(DATASET ENTRIES begins)

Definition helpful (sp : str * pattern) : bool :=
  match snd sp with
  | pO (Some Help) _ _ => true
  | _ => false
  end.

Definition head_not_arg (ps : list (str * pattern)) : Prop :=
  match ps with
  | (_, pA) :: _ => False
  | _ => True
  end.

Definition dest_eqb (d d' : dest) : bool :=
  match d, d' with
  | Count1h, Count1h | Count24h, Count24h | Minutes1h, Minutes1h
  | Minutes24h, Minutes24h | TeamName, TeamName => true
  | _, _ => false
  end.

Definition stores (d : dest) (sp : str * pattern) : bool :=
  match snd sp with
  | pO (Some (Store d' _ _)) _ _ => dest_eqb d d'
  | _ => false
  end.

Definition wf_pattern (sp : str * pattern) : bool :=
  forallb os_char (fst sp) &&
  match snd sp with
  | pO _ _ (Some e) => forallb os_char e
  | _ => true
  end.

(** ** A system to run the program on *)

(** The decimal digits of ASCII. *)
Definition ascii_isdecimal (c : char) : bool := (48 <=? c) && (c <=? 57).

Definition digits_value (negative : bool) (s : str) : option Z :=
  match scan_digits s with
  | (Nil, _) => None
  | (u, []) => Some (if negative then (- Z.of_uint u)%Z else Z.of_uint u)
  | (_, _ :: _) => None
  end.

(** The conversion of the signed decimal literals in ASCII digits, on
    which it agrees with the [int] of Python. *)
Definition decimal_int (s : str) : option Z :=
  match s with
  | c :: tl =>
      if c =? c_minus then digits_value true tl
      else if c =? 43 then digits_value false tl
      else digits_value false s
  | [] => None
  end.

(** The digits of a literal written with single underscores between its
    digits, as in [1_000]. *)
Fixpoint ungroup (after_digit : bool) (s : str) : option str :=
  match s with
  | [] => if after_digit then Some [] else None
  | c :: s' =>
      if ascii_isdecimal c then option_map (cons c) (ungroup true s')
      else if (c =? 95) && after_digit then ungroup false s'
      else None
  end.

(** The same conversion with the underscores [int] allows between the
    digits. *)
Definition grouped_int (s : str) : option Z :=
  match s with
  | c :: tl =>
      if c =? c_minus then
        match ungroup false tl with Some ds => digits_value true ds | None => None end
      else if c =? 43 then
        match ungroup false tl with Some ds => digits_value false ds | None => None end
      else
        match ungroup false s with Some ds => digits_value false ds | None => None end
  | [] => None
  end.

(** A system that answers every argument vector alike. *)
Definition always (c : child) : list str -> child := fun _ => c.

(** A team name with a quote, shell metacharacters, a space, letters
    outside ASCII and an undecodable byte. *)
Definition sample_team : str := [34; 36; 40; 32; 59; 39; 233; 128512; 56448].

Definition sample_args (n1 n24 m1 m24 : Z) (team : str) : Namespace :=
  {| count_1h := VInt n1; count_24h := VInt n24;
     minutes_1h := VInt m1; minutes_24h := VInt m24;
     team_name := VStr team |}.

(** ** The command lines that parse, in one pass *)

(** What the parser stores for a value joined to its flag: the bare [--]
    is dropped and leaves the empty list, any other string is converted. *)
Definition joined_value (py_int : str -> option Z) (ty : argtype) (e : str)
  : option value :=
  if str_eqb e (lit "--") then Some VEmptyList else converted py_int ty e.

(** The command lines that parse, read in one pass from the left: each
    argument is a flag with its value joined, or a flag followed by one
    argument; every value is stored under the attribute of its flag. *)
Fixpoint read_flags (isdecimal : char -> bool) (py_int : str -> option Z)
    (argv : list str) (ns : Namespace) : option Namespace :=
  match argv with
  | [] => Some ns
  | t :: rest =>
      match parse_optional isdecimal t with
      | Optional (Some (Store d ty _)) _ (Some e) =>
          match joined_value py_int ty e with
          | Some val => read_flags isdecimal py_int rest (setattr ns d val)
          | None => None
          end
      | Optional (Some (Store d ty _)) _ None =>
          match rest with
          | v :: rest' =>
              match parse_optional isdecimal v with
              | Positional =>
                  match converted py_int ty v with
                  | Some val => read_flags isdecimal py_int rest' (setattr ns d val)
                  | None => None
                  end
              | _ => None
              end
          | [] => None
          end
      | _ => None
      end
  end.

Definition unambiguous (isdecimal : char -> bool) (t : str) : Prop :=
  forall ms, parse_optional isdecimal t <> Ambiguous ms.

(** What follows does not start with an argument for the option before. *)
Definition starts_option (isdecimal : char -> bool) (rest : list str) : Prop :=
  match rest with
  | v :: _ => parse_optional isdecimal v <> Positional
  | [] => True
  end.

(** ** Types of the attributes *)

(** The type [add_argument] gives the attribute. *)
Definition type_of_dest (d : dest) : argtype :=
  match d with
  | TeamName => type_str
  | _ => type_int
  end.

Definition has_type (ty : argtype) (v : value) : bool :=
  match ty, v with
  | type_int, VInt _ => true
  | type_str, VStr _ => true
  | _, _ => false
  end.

(DATASET ENTRIES ends)
(DATASET ENTRIES begins)

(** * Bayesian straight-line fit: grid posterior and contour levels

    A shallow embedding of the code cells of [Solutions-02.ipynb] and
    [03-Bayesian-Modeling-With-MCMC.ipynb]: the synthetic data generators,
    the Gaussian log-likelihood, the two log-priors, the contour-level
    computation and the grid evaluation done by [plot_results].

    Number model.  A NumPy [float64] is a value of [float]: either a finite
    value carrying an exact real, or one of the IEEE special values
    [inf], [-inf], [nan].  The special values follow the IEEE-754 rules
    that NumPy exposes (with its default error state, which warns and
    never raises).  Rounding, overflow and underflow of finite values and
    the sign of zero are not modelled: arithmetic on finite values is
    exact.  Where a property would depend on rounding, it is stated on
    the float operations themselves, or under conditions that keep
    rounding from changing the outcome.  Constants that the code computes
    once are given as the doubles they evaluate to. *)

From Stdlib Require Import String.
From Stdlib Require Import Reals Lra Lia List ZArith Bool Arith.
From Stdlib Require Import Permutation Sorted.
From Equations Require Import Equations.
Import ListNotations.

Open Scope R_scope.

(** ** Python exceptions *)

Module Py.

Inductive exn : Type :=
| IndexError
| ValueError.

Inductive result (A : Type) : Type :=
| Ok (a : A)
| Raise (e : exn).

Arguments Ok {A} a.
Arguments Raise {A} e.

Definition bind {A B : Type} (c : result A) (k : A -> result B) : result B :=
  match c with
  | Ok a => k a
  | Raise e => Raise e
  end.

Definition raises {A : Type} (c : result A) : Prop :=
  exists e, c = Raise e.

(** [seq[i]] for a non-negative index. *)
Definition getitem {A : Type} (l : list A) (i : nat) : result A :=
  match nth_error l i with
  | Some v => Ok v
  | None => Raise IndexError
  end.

(DATASET ENTRIES ends)

→ **WHAT TO WORK ON**
Of the lines above, show those in which "VInt" appears.

→ **SOLUTION FOR THIS EXERCISE**
  {| count_1h := VInt n1; count_24h := VInt n24;
     minutes_1h := VInt m1; minutes_24h := VInt m24;
  | type_int, VInt _ => true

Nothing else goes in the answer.